Records from a collection
━━━

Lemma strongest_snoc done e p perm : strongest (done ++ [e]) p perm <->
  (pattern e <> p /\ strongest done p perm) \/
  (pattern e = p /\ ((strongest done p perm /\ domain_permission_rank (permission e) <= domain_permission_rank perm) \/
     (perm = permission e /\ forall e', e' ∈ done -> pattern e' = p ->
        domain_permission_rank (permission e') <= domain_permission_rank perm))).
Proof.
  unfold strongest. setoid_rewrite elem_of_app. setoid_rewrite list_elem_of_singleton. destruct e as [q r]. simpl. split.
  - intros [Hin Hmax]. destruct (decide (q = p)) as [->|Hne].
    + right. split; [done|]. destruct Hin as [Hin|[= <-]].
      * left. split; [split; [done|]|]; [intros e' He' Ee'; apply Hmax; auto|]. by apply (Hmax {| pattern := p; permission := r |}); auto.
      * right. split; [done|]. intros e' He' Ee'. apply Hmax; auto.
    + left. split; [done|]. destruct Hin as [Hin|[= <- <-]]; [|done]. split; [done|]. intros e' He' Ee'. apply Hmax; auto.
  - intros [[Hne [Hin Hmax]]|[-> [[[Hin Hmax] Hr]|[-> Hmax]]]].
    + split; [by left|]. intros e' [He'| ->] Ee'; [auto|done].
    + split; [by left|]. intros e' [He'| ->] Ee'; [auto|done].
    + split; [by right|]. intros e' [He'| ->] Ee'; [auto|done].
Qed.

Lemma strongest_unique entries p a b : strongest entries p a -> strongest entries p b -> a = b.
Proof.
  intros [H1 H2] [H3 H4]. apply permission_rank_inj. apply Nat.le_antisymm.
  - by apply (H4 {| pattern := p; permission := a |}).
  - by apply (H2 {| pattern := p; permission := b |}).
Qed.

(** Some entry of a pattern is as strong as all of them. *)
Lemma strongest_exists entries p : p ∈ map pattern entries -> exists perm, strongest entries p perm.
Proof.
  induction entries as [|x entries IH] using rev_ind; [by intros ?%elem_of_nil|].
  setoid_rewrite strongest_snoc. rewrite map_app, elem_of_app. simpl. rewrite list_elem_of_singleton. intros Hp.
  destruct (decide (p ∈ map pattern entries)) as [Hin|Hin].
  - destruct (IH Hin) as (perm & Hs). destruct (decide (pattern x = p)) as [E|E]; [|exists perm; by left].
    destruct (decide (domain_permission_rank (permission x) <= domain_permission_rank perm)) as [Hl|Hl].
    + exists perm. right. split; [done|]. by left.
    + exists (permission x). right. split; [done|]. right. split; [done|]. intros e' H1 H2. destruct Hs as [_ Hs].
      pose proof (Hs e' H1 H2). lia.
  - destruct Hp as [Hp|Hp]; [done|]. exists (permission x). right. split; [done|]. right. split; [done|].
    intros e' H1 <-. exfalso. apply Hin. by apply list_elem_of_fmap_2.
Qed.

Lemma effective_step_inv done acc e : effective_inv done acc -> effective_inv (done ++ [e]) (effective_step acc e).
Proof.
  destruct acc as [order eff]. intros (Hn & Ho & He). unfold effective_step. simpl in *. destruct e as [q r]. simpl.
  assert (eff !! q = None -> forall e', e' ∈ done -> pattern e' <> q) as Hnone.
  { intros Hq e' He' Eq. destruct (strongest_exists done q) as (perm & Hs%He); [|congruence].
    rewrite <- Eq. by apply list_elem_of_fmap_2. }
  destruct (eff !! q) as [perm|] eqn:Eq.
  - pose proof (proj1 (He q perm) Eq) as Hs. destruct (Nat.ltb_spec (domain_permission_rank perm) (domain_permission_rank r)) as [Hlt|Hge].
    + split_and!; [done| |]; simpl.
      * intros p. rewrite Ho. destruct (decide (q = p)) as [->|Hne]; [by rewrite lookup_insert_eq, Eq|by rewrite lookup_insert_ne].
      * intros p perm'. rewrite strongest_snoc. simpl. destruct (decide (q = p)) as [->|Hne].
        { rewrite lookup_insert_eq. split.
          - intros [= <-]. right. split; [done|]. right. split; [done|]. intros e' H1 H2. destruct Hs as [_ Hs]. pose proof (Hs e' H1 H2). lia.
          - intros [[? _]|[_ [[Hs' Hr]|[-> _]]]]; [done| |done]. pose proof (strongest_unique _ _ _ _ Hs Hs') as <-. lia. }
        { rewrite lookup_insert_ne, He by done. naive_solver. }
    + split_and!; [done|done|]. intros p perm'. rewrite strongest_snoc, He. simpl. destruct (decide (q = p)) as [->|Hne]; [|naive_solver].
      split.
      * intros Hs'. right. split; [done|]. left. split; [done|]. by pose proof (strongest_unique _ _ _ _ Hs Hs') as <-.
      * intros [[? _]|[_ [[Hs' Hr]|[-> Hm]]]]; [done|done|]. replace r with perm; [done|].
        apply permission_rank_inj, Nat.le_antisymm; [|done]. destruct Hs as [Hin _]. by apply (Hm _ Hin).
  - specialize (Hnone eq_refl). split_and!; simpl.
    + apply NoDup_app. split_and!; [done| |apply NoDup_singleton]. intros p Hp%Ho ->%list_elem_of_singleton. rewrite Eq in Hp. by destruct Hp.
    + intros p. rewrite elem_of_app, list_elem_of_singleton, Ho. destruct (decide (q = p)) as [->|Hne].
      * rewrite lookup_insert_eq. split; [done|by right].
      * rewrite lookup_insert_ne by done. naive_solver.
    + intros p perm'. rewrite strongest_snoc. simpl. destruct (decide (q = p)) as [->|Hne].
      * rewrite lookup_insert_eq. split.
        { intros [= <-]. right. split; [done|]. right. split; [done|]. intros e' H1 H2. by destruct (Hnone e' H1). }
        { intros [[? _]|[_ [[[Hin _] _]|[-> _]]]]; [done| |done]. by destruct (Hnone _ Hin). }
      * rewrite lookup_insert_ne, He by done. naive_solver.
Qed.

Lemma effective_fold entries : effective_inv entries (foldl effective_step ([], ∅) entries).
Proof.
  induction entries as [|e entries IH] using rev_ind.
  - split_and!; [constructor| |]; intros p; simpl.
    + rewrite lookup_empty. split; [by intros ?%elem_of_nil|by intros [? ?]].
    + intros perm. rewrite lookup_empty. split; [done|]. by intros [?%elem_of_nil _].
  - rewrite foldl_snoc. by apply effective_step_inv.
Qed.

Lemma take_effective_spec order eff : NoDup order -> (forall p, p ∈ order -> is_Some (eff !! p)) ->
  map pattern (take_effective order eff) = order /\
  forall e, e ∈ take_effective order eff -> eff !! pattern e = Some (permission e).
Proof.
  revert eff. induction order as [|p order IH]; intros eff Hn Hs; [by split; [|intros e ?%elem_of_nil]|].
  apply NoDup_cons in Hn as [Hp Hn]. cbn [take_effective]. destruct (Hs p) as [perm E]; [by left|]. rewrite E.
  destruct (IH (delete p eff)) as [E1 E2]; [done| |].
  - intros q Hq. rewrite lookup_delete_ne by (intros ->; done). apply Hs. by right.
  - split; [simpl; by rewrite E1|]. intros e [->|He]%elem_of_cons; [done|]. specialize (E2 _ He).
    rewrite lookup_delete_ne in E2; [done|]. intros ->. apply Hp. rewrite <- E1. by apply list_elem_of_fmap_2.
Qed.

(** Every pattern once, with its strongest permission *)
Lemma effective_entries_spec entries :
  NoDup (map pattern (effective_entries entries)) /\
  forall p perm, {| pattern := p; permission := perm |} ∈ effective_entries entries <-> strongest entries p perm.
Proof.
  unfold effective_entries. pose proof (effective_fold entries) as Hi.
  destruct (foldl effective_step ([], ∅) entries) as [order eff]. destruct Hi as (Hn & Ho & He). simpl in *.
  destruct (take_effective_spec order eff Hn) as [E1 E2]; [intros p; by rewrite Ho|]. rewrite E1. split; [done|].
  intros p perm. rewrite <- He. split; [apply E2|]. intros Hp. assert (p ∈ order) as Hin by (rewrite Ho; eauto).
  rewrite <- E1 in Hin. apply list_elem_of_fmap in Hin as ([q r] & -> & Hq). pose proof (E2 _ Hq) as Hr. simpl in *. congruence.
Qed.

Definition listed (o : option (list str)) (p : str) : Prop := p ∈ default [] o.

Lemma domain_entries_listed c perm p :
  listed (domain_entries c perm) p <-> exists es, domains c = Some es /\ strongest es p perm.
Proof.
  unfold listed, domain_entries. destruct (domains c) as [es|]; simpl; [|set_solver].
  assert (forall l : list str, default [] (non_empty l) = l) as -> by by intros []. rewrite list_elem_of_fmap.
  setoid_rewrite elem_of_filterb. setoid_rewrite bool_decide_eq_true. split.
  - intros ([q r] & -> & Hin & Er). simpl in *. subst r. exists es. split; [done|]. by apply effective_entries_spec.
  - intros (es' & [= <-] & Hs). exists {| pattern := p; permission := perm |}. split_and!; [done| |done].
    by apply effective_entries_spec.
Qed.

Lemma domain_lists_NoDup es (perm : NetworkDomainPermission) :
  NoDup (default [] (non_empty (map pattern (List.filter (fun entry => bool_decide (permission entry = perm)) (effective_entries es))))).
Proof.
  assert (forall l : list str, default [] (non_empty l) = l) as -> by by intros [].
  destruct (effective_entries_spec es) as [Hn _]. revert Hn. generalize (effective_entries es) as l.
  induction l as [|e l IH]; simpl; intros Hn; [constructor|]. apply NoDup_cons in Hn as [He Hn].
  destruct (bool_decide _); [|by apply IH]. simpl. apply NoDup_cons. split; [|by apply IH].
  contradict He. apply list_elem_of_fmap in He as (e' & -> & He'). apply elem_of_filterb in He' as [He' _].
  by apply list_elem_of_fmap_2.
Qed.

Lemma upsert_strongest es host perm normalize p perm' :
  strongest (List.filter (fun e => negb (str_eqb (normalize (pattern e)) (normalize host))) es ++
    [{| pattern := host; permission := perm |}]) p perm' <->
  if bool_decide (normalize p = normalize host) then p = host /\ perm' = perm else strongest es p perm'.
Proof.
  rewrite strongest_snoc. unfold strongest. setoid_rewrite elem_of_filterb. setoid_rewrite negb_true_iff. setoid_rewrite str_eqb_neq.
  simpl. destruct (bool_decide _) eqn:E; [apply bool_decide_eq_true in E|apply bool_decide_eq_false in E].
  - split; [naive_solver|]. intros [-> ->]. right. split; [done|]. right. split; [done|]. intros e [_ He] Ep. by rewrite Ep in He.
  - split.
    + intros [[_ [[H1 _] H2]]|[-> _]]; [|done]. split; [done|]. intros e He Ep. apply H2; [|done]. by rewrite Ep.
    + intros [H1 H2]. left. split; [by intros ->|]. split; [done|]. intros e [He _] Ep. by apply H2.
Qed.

━━━

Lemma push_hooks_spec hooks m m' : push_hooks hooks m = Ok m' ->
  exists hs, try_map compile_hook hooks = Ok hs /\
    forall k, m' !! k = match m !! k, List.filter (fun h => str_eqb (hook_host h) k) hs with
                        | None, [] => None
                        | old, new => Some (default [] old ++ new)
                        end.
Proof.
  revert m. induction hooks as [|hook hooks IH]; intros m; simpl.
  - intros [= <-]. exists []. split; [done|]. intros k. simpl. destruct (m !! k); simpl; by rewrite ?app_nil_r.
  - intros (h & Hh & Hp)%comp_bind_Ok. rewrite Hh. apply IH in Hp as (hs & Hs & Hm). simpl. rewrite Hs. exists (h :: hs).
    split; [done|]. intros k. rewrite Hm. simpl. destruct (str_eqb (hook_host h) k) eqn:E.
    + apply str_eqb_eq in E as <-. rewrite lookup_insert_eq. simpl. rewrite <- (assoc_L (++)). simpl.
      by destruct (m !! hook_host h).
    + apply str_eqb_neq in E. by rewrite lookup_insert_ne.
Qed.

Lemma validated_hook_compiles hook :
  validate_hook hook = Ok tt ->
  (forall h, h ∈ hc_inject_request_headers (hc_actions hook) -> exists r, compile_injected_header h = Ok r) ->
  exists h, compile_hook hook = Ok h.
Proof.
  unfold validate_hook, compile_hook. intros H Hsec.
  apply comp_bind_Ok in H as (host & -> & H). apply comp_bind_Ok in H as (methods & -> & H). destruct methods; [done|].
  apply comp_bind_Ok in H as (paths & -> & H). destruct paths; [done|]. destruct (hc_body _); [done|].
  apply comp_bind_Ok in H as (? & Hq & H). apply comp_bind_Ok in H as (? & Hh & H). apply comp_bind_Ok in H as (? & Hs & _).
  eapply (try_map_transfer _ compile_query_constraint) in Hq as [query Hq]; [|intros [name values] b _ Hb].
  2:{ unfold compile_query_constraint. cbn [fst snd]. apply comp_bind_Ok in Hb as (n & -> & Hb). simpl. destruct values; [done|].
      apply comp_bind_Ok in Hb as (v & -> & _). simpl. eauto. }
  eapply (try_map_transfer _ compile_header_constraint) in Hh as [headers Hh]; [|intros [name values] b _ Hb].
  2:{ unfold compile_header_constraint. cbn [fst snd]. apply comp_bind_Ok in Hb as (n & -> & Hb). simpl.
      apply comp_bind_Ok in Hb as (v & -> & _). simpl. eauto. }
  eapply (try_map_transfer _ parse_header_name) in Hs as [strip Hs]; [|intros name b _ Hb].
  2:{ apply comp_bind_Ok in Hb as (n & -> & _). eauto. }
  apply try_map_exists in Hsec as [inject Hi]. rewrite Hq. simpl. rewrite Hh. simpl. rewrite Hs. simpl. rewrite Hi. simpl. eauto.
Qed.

━━━

> Problem to work on: Within the entries above, count the lines that include "entry". The answer is that number alone.

> Result of the task: 2